[Dataset records]
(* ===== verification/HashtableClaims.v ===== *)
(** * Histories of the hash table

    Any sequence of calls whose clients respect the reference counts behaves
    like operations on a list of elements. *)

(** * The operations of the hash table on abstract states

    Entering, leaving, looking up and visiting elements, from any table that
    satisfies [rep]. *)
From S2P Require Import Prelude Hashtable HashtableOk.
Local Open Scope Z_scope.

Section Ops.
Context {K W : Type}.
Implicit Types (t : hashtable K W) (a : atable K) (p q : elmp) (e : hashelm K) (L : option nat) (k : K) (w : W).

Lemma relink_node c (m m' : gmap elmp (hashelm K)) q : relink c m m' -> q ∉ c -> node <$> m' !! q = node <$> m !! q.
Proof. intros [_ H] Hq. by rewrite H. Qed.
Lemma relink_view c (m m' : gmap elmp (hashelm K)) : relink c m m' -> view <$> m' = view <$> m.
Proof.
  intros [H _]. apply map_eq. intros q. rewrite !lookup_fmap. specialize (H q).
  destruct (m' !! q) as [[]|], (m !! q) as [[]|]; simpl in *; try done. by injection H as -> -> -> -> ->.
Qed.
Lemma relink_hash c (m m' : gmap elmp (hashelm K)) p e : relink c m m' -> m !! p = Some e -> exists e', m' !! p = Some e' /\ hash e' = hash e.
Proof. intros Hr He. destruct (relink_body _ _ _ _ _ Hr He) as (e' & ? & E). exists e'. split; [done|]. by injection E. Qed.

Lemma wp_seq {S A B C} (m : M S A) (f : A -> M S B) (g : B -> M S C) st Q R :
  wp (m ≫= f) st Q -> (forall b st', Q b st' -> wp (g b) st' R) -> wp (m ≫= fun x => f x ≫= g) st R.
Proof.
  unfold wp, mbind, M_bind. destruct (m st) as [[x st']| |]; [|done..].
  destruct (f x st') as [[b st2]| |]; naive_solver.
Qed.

--

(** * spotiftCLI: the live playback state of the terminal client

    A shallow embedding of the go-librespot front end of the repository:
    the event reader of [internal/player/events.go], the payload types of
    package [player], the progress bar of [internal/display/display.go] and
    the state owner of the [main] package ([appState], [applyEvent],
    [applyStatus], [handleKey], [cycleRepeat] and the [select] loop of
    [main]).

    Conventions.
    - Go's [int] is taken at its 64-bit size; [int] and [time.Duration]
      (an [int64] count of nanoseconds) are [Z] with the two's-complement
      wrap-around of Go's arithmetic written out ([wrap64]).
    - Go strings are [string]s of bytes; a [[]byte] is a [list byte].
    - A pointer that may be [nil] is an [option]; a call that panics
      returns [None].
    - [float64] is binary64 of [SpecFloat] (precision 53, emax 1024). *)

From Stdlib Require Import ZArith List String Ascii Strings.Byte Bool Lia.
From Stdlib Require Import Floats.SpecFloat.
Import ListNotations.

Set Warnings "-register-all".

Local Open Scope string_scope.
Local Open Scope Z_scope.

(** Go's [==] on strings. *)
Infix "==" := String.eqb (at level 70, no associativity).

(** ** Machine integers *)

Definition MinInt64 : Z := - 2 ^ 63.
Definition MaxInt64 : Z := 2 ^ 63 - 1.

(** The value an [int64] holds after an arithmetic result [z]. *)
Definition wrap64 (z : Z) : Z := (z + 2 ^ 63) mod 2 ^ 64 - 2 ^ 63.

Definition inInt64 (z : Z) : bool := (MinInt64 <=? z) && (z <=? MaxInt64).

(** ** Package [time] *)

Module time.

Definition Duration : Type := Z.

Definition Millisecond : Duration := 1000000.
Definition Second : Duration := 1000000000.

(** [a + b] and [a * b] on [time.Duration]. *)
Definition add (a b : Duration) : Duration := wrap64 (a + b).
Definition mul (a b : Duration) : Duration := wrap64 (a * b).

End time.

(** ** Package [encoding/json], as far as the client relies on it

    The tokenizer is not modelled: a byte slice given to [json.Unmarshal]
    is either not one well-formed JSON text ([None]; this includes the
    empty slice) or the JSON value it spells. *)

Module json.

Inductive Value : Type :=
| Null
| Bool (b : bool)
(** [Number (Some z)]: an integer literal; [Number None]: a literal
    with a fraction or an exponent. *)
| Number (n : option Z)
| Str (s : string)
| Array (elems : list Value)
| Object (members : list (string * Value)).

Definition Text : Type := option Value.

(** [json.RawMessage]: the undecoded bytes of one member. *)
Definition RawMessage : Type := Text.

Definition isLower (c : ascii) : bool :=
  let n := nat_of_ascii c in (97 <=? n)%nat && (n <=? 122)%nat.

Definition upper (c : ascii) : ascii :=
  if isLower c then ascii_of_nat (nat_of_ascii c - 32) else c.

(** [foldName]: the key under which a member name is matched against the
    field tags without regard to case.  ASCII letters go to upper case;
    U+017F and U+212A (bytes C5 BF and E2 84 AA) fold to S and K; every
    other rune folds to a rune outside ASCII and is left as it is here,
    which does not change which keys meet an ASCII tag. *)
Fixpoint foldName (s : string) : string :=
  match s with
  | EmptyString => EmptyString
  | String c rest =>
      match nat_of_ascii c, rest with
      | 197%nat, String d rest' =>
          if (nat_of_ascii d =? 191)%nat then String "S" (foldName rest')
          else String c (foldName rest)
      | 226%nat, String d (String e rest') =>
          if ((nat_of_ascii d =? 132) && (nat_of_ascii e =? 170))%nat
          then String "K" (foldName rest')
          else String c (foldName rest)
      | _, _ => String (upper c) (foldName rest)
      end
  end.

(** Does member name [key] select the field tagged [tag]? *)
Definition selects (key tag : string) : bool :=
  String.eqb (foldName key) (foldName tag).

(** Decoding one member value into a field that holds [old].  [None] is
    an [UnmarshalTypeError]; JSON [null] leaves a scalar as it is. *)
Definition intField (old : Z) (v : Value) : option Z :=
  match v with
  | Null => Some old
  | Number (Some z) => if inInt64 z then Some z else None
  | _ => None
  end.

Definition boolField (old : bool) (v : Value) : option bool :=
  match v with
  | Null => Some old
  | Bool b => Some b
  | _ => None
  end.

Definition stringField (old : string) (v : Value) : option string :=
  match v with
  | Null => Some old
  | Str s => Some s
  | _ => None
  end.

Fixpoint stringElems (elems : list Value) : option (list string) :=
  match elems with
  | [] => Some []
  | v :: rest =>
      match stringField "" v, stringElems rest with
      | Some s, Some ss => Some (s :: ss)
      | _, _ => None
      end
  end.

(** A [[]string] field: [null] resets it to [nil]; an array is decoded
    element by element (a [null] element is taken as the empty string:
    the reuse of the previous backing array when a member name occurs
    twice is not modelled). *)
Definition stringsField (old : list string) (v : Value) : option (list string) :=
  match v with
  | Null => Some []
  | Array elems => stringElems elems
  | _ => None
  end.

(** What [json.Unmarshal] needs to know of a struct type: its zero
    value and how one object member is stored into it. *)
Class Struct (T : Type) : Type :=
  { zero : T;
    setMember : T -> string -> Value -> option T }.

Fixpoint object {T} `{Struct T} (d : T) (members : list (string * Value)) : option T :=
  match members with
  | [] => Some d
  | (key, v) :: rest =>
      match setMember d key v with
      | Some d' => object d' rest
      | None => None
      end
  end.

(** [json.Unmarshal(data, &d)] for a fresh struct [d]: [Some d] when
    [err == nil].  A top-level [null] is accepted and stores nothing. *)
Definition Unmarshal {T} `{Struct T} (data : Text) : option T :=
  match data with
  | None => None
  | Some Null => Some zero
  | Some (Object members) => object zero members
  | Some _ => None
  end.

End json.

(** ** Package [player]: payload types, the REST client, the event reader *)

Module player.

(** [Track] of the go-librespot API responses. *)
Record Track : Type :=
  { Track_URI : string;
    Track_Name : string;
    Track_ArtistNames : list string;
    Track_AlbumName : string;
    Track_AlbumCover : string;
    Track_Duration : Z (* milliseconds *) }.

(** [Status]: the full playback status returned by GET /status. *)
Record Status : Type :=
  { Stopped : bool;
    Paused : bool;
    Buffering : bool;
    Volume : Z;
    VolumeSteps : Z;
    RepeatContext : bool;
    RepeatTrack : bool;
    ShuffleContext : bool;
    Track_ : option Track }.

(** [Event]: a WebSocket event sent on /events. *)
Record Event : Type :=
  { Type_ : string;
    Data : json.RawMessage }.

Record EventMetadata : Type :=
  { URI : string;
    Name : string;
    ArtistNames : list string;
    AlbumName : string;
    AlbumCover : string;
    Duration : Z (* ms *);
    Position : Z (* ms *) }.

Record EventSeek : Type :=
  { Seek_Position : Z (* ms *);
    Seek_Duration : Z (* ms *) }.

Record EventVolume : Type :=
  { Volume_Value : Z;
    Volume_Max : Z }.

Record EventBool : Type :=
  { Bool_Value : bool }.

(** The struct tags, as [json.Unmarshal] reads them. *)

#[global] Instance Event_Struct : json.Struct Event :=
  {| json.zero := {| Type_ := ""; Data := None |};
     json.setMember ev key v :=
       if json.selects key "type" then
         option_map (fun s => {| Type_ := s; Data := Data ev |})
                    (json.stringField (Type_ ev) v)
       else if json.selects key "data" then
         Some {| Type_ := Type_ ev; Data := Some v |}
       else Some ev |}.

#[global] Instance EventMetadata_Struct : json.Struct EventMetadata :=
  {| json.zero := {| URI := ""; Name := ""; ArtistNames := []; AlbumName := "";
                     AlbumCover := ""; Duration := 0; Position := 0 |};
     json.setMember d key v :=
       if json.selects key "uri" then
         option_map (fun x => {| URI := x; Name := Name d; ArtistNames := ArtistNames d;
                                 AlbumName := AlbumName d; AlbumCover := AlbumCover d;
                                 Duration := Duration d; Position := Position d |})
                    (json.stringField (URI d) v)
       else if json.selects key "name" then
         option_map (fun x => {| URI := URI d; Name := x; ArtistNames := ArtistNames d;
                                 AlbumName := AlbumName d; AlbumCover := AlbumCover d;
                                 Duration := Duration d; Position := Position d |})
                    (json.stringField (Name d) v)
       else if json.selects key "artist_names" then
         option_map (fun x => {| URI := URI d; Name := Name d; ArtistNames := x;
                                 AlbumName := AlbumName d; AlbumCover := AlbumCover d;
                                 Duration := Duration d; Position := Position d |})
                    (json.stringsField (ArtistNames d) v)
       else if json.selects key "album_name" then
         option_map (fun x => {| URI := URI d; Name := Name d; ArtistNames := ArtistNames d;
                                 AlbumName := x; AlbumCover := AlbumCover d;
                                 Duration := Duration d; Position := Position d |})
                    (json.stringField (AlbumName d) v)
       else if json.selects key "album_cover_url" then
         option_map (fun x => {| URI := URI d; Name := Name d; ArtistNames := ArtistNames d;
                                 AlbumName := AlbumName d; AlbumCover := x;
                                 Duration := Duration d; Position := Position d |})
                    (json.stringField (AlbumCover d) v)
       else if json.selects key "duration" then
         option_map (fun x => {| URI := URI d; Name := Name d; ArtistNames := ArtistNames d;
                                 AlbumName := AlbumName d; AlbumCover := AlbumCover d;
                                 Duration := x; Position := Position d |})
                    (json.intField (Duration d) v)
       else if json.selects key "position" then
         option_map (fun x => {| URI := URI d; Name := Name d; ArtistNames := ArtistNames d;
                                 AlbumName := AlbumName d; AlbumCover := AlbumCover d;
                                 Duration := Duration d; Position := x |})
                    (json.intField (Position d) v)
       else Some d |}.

_Work instruction_
Across all the entries, count the lines that contain the string "Proof", and give that number without anything else.

_Solution below_
4